(** * Credential registry dApp: the contract context and the certificate search

    A shallow embedding of [src/contexts/ContractContext.tsx] (the React
    context that wraps the UserRegistry and CertificateNFT contracts and the
    IPFS gateways) and of the [handleSearch] handler of the certificate
    search component.

    Every [async] function of the source becomes a computation in a state
    and exception monad.  The state holds the ledger (what the contracts'
    read methods answer), the trace of outward effects in the order the code
    issues them (HTTP GETs, uploads, submitted transactions) and the React
    state of the context.  What lies outside the source -- the wallet, the
    two contracts, the HTTP gateways, the upload helpers of [utils/ipfs] --
    is a field of the environment and may answer or throw. *)

From Stdlib Require Import String Ascii List Bool Arith Lia NArith DecimalString Sorted.
Import ListNotations.
Open Scope string_scope.

Set Implicit Arguments.
Set Warnings "-register-all".

(** ** JavaScript values *)

(** [String.prototype.toLowerCase].  The source only ever compares two
    lowered strings, so the case folding is left abstract: every theorem
    holds for any folding function. *)
Class CaseFold := toLowerCase : string -> string.

(** [!s] for a [string] *)
Definition emptyString (s : string) : bool :=
  match s with EmptyString => true | _ => false end.

(** [!v] for a [string | null] (also [undefined]) *)
Definition falsy (v : option string) : bool :=
  match v with None => true | Some s => emptyString s end.

(** What [response.json()] can deliver: a parsed JSON document, an object
    holding each of its keys once. [JNull] is also the [null] the source
    assigns to a missing metadata. *)
Inductive JsValue :=
| JNull
| JBool (b : bool)
| JNumber (literal : string)
| JString (s : string)
| JArray (items : list JsValue)
| JObject (props : list (string * JsValue)).

(** Property read [v.key]; [None] is [undefined]. JSON documents carry no
    inherited property of the names the source reads. *)
Fixpoint assoc (key : string) (props : list (string * JsValue)) : option JsValue :=
  match props with
  | [] => None
  | (k, v) :: rest => if String.eqb k key then Some v else assoc key rest
  end.

Definition getProp (v : JsValue) (key : string) : option JsValue :=
  match v with
  | JObject props => assoc key props
  | _ => None
  end.

(** [s.replace(pat, rep)] with a string pattern: the first occurrence only. *)
Fixpoint replace (pat rep s : string) : string :=
  match String.prefix pat s, s with
  | true, _ => rep ++ String.substring (String.length pat) (String.length s - String.length pat) s
  | false, EmptyString => EmptyString
  | false, String c rest => String c (replace pat rep rest)
  end.

(** [id.toString()] of a [bigint] token id *)
Definition toString (n : N) : string := NilZero.string_of_uint (N.to_uint n).

(** [Number(n)] of a [bigint]: the nearest double, a tie going to the even
    significand.  A double keeps 53 significant bits, so the result is [n]
    itself while [n] has at most 53 bits and a multiple of a power of two
    above.  A [uint256] is below 2^1024, so its double is finite and is an
    integer: it is represented by that integer. *)
Definition Number (n : N) : N :=
  let size := N.size n in
  if (size <=? 53)%N then n else
  let shift := (size - 53)%N in
  let significand := N.shiftr n shift in
  let rest := N.land n (N.ones shift) in
  let half := N.shiftl 1 (shift - 1) in
  let roundUp := ((half <? rest) || ((rest =? half) && N.odd significand))%N%bool in
  N.shiftl (if roundUp then significand + 1 else significand)%N shift.

(** ** Exceptions and results *)

Inductive JsError := Error (message : string).

Inductive Result (A : Type) :=
| Ok (a : A)
| Throw (e : JsError).
Arguments Ok {A} a.
Arguments Throw {A} e.

(** The classified errors of the specification, as the source words them. *)
Definition WalletNotConnected := Error "Wallet not connected".
Definition NotOwner := Error "You are not the contract owner".

(** ** The ledger *)

Record RegisteredUser := {
  address : string;
  role : string;
  metadataHash : string
}.

(** [{ ...provider, isAuthorized }]: the objects the two provider listings
    build and return. *)
Record ProviderStatus := {
  user : RegisteredUser;
  isAuthorized : bool
}.

Record CertificateRequest := {
  id : nat;
  student : string;
  name : string;
  message : string;
  studentMetadataHash : string;
  approved : bool;
  institute : string
}.

(** The struct [certificateRequests(id)] returns: the request without its id. *)
Record RequestStruct := {
  req_student : string;
  req_institute : string;
  req_name : string;
  req_message : string;
  req_studentMetadataHash : string;
  req_approved : bool
}.

(** [getCertificateDetails(id)]: name, institute, issueDate, certificateType, student *)
Record CertificateDetails := {
  det_name : string;
  det_institute : string;
  det_issueDate : N;
  det_certificateType : string;
  det_student : string
}.

Record Certificate := {
  cert_id : string;
  cert_name : string;
  cert_institute : string;
  cert_issueDate : N;
  cert_certificateType : string;
  cert_student : string;
  cert_tokenURI : string;
  cert_metadata : JsValue
}.

(** The read methods of the two contracts; each call answers or throws. *)
Record Ledger := {
  (* UserRegistry *)
  getAllUsers : Result (list string);
  getUser : string -> Result (string * string);
  isUserRegistered : string -> Result bool;
  (* CertificateNFT *)
  owner : Result string;
  authorizedInstitutes : string -> Result bool;
  requestCounter : Result nat;
  certificateRequests : nat -> Result RequestStruct;
  getStudentCertificates : string -> Result (list N);
  getCertificateDetails : N -> Result CertificateDetails;
  tokenURI : N -> Result string
}.

(** The write methods, as submitted transactions. *)
Inductive Tx :=
| registerUserTx (role cid : string)
| authorizeInstituteTx (instituteAddress : string)
| revokeInstituteTx (instituteAddress : string)
| requestCertificateTx (providerAddress certificateName message studentMetadataHash : string)
| approveCertificateRequestTx (requestId : nat) (certificateType tokenURI institutionName : string)
| cancelCertificateRequestTx (requestId : nat).

(** ** Content store *)

Record Response := {
  ok : bool;
  json : Result JsValue
}.

Definition File := string.

(** The metadata object [registerUser] builds, one shape per role;
    [documentCid] is [docResponse.cid], which may be [undefined]. *)
Inductive Metadata :=
| StudentMd (name email studentId : string)
| ProviderMd (institutionName accreditationNumber : string) (documentCid : option string).

(** What the upload helpers resolve to: an object whose [cid] may be missing. *)
Record UploadResponse := { cid : option string }.

(** ** Effects *)

Inductive Event :=
| EvFetch (url : string)
| EvUploadFile (document : File)
| EvUploadJSON (metadata : Metadata)
| EvSend (tx : Tx).

Record UserData := {
  ud_role : string;
  ud_registered : bool
}.

Record State := {
  ledger : Ledger;
  trace : list Event;
  userData : option UserData;
  loading : bool
}.

Record BrowserProvider := { getSigner : Result unit }.

(** What the component closes over and what it reaches outside itself. *)
Record Env := {
  provider : option BrowserProvider;
  account : option string;
  userRegistryAddress : string;
  certificateNFTAddress : string;
  (* HTTP GET *)
  fetch : string -> Result Response;
  (* utils/ipfs *)
  uploadFileToIPFS : File -> Result UploadResponse;
  uploadJSONToIPFS : Metadata -> Result UploadResponse;
  (* a contract write followed by [tx.wait()]: the ledger after it, or the rejection *)
  chain : Tx -> Ledger -> Result Ledger;
  (* ethers.isAddress *)
  isAddress : string -> bool
}.

(** ** The monad of asynchronous computations *)

Definition M (A : Type) := State -> Result A * State.

Definition ret {A} (a : A) : M A := fun s => (Ok a, s).

Definition throw {A} (e : JsError) : M A := fun s => (Throw e, s).
(** [update] with the tally of further entries gives the tally of all. *)
Lemma counter_update_tallies (c : Counter) (l1 l2 : list (string * Z)) :
  tallies c l1 -> tallies (counter_update c (tally_up [] l2)) (l1 ++ l2).
Proof.
  intros [Hk Hg]. destruct (tally_up_tallies l2) as [Hk2 Hg2].
  destruct c as [|item c].
  - destruct l1 as [|e l1]; [|discriminate Hk]. apply tally_up_tallies.
  - unfold counter_update. split.
    + rewrite (keys_fold_dict_set (fun acc k v => v + counter_get acc k)).
      fold (keys (tally_up [] l2)).
      rewrite Hk2, (first_occurrences_NoDup_id _ (NoDup_first_occurrences _)).
      rewrite Hk, map_app, first_occurrences_app. f_equal.
      apply list_filter_iff. intros x. rewrite elem_of_first_occurrences. reflexivity.
    + intros n. rewrite update_get.
      * rewrite Hg, Hg2, quantity_of_app. reflexivity.
      * rewrite Hk2. apply NoDup_first_occurrences.
Qed.

Lemma summary_loop_tallies (rows : list dict_row) (t : admin.tally)
    (entries : list (string * Z)) :
  tallies (admin.item_counter t) entries ->
  exists t', admin.summary_loop t rows = Ok t'
             /\ tallies (admin.item_counter t') (entries ++ day_entries rows).
Proof.
  revert t entries. induction rows as [|row rows IH]; intros t entries Ht; simpl.
  - exists t. unfold day_entries. simpl. rewrite app_nil_r. auto.
  - destruct (summary_step_total t row) as (t1 & -> & _ & _ & Hc). simpl.
    destruct (IH t1 (entries ++ cell_entries (row_get row "OrderedItems" ""))) as (t' & Hl & Ht').
    { rewrite Hc. apply counter_update_tallies, Ht. }
    exists t'. split; [exact Hl|].
    unfold day_entries in *. simpl. rewrite app_assoc. exact Ht'.
Qed.
(** * Safe submodule updates and production quality gates

  A shallow embedding of [scripts/safe-update.js] (class
  [SafeSubmoduleUpdater]) and [scripts/quality-gates.js] (class
  [ProductionQualityGates], which the source tree at hand keeps as the
  second half of [scripts/update-mirror-branches.js]) of the xion-apps
  monorepo tooling, with the properties their design document states
  about them.  Further modules embed the compatibility matrix of
  [safe-update.js], the mirror-branch script proper and the parts of the
  contract validator that the contract gate depends on.

  Conventions of the embedding.
  - A JavaScript [number] is an exact rational ([Q]) where the gates
    compute their scores, a double that holds an integer ([IntNumber])
    where the code parses version components, and an integer ([Z]) where
    it counts.  The rounding of IEEE doubles is modelled where a property
    depends on it: in [parseInt], and for the overall score in module
    [Doubles], which embeds [calculateOverallScore] once more on doubles.
  - A JavaScript exception is an [Error] object, identified with its
    message: the [Throw] outcome of [Res]; a [try]/[catch] is a match on
    it.  [async]/[await] is sequential composition.
  - Console output ([logger.*], [console.log]) is not modelled. *)

From Stdlib Require Import Ascii String QArith Qminmax.
From Stdlib Require Import Floats.SpecFloat.
From stdpp Require Import gmap strings list.

Local Open Scope string_scope.

(** ** JavaScript values and helpers *)

Module JS.

(** Outcome of an expression that may throw. *)
Inductive Res (A : Type) : Type :=
| Ok (a : A)
| Throw (message : string).
Arguments Ok {A} a.
Arguments Throw {A} message.

Definition is_digit (c : ascii) : bool :=
  let n := Ascii.nat_of_ascii c in (48 <=? n)%nat && (n <=? 57)%nat.

(** [\d*], greedy: the longest prefix of digits and what follows it. *)
Fixpoint span_digits (s : string) : string * string :=
  match s with
  | String c r =>
      if is_digit c
      then let '(d, rest) := span_digits r in (String c d, rest)
      else (EmptyString, s)
  | EmptyString => (EmptyString, EmptyString)
  end.

(** [\d+] *)
Definition digits1 (s : string) : option (string * string) :=
  match span_digits s with
  | (EmptyString, _) => None
  | (d, rest) => Some (d, rest)
  end.

(** [\.] *)
Definition dot (s : string) : option string :=
  match s with
  | String "."%char r => Some r
  | _ => None
  end.

(** [v?] : digits never start with [v], so taking the [v] when it is there
    loses no match. *)
Definition opt_v (s : string) : string :=
  match s with
  | String "v"%char r => r
  | _ => s
  end.

(** The pattern [/^v?(\d+)\.(\d+)\.(\d+)/]: the three captured groups of a
    match at the start of the string, [None] when there is no match.  The
    pattern is not anchored at the end. *)
Definition re_semver (s : string) : option (string * string * string) :=
  match digits1 (opt_v s) with
  | Some (a, r1) =>
      match dot r1 with
      | Some r2 =>
          match digits1 r2 with
          | Some (b, r3) =>
              match dot r3 with
              | Some r4 =>
                  match digits1 r4 with
                  | Some (c, _) => Some (a, b, c)
                  | None => None
                  end
              | None => None
              end
          | None => None
          end
      | None => None
      end
  | None => None
  end.

Definition digit_val (c : ascii) : N := N.of_nat (Ascii.nat_of_ascii c - 48).

Fixpoint parseInt_acc (acc : N) (s : string) : N :=
  match s with
  | String c r => parseInt_acc (10 * acc + digit_val c)%N r
  | EmptyString => acc
  end.

(** The integer that a run of decimal digits writes. *)
Definition decimal (s : string) : N := parseInt_acc 0%N s.

(** *** Numbers that hold an integer

    A JavaScript number is an IEEE 754 double.  [parseInt] on a run of
    decimal digits answers the double nearest to the integer written, the
    one with the even mantissa when two are as near, and [Infinity] past
    the largest double.  Such a double is itself a non-negative integer or
    [Infinity], and is held here as that integer.  (Past twenty digits the
    language lets an engine read the later digits as zeros; the nearest
    double to the number written is what is modelled.) *)
Inductive IntNumber : Type :=
| Finite (n : N)
| Infinity.

Definition two53 : N := 9007199254740992.

(** The nearest integer with 53 significant bits, ties to even. *)
Definition round53 (n : N) : N :=
  if (n <? two53)%N then n
  else
    let k := (N.log2 n - 52)%N in       (* the bits that do not fit *)
    let q := N.shiftr n k in
    let r := N.land n (N.ones k) in
    let half := N.shiftl 1 (k - 1) in
    let q' := if (half <? r)%N || ((r =? half)%N && N.odd q)
              then (q + 1)%N else q in
    N.shiftl q' k.

Definition toNumber (n : N) : IntNumber :=
  let r := round53 n in
  if (r <? N.shiftl 1 1024)%N then Finite r else Infinity.

(** [x < y] on such numbers *)
Definition lt (x y : IntNumber) : bool :=
  match x, y with
  | Finite a, Finite b => (a <? b)%N
  | Finite _, Infinity => true
  | Infinity, _ => false
  end.

(** The same rounding as the Standard Library's model of IEEE 754
    arithmetic computes it, for comparison. *)
Definition toNumber_IEEE (n : N) : IntNumber :=
  match binary_normalize 53 1024 (Z.of_N n) 0 false with
  | S754_zero _ => Finite 0
  | S754_finite _ m e =>
      Finite (Z.to_N (if (e <? 0)%Z then Z.pos m / 2 ^ (- e)
                      else Z.pos m * 2 ^ e))
  | _ => Infinity
  end.

(** [parseInt] on a captured group of decimal digits. *)
Definition parseInt (s : string) : IntNumber := toNumber (decimal s).

Definition is_space (c : ascii) : bool :=
  let n := Ascii.nat_of_ascii c in
  (n =? 32)%nat || ((9 <=? n)%nat && (n <=? 13)%nat).

Fixpoint trim_start (s : string) : string :=
  match s with
  | String c r => if is_space c then trim_start r else s
  | EmptyString => EmptyString
  end.

Fixpoint trim_end (s : string) : string :=
  match s with
  | String c r =>
      match trim_end r with
      | EmptyString => if is_space c then EmptyString else String c EmptyString
      | r' => String c r'
      end
  | EmptyString => EmptyString
  end.

(** [String.prototype.trim] *)
Definition trim (s : string) : string := trim_end (trim_start s).

(** Truthiness of a string. *)
Definition truthy_str (s : string) : bool :=
  match s with EmptyString => false | _ => true end.

(** Truthiness of a value that is a string or [null]. *)
Definition truthy (v : option string) : bool :=
  match v with Some s => truthy_str s | None => false end.

Definition lower (c : ascii) : ascii :=
  let n := Ascii.nat_of_ascii c in
  if (65 <=? n)%nat && (n <=? 90)%nat then Ascii.ascii_of_nat (n + 32) else c.

(** [String.prototype.toLowerCase] *)
Fixpoint toLowerCase (s : string) : string :=
  match s with
  | String c r => String (lower c) (toLowerCase r)
  | EmptyString => EmptyString
  end.

(** [s.replace(pat, '')] with a string pattern: the first occurrence only. *)
Fixpoint remove_first (pat s : string) : string :=
  if String.prefix pat s
  then String.substring (String.length pat) (String.length s - String.length pat) s
  else match s with
       | String c r => String c (remove_first pat r)
       | EmptyString => EmptyString
       end.

(** [s.substring(0, n)] *)
Definition substring0 (n : nat) (s : string) : string := String.substring 0 n s.

(** *** Statements

    A block of statements working on mutable objects is a function from
    the objects' state to an outcome and the state it leaves: an exception
    keeps what was written before it. *)

Definition M (S A : Type) : Type := S -> Res A * S.

Definition ret {S A} (a : A) : M S A := fun s => (Ok a, s).

Definition bind {S A B} (m : M S A) (k : A -> M S B) : M S B :=
  fun s => match m s with
           | (Ok a, s') => k a s'
           | (Throw e, s') => (Throw e, s')
           end.

(** [throw new Error(message)] *)
Definition throw {S A} (message : string) : M S A := fun s => (Throw message, s).

(** An expression that reads nothing of the state, such as an awaited call
    whose outcome is given. *)
Definition await {S A} (r : Res A) : M S A := fun s => (r, s).

Definition get {S} : M S S := fun s => (Ok s, s).
Definition gets {S A} (f : S -> A) : M S A := fun s => (Ok (f s), s).
Definition modify {S} (f : S -> S) : M S unit := fun s => (Ok tt, f s).

(** [try { body } catch (error) { handler(error.message) }] *)
Definition try_catch {S A} (body : M S A) (handler : string -> M S A) : M S A :=
  fun s => match body s with
           | (Ok a, s') => (Ok a, s')
           | (Throw e, s') => handler e s'
           end.

(** [Array.prototype.sort(compare)]: a stable sort; an exception of the
    comparison function ends the sort.  The order in which a JavaScript
    engine calls the comparison function is its own; this is the insertion
    sort, which like every comparison sort calls it at least once on an
    array of two or more elements. *)
Fixpoint sort_insert {A} (compare : A -> A -> Res Z) (x : A) (sorted : list A)
  : Res (list A) :=
  match sorted with
  | [] => Ok [x]
  | y :: rest =>
      match compare y x with
      | Throw e => Throw e
      | Ok c =>
          if (c <=? 0)%Z
          then match sort_insert compare x rest with
               | Throw e => Throw e
               | Ok rest' => Ok (y :: rest')
               end
          else Ok (x :: y :: rest)
      end
  end.

Fixpoint sort_from {A} (compare : A -> A -> Res Z) (todo sorted : list A)
  : Res (list A) :=
  match todo with
  | [] => Ok sorted
  | x :: todo' =>
      match sort_insert compare x sorted with
      | Throw e => Throw e
      | Ok sorted' => sort_from compare todo' sorted'
      end
  end.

### REQUIRED ACTION
Nothing should appear in the answer except the lines above from the line with "rewrite Hk, map_app, first_occurrences_app." through the line with "(entries : list", both included, written out exactly.

### REPLY TO THE TASK
      rewrite Hk, map_app, first_occurrences_app. f_equal.
      apply list_filter_iff. intros x. rewrite elem_of_first_occurrences. reflexivity.
    + intros n. rewrite update_get.
      * rewrite Hg, Hg2, quantity_of_app. reflexivity.
      * rewrite Hk2. apply NoDup_first_occurrences.
Qed.

Lemma summary_loop_tallies (rows : list dict_row) (t : admin.tally)
    (entries : list (string * Z)) :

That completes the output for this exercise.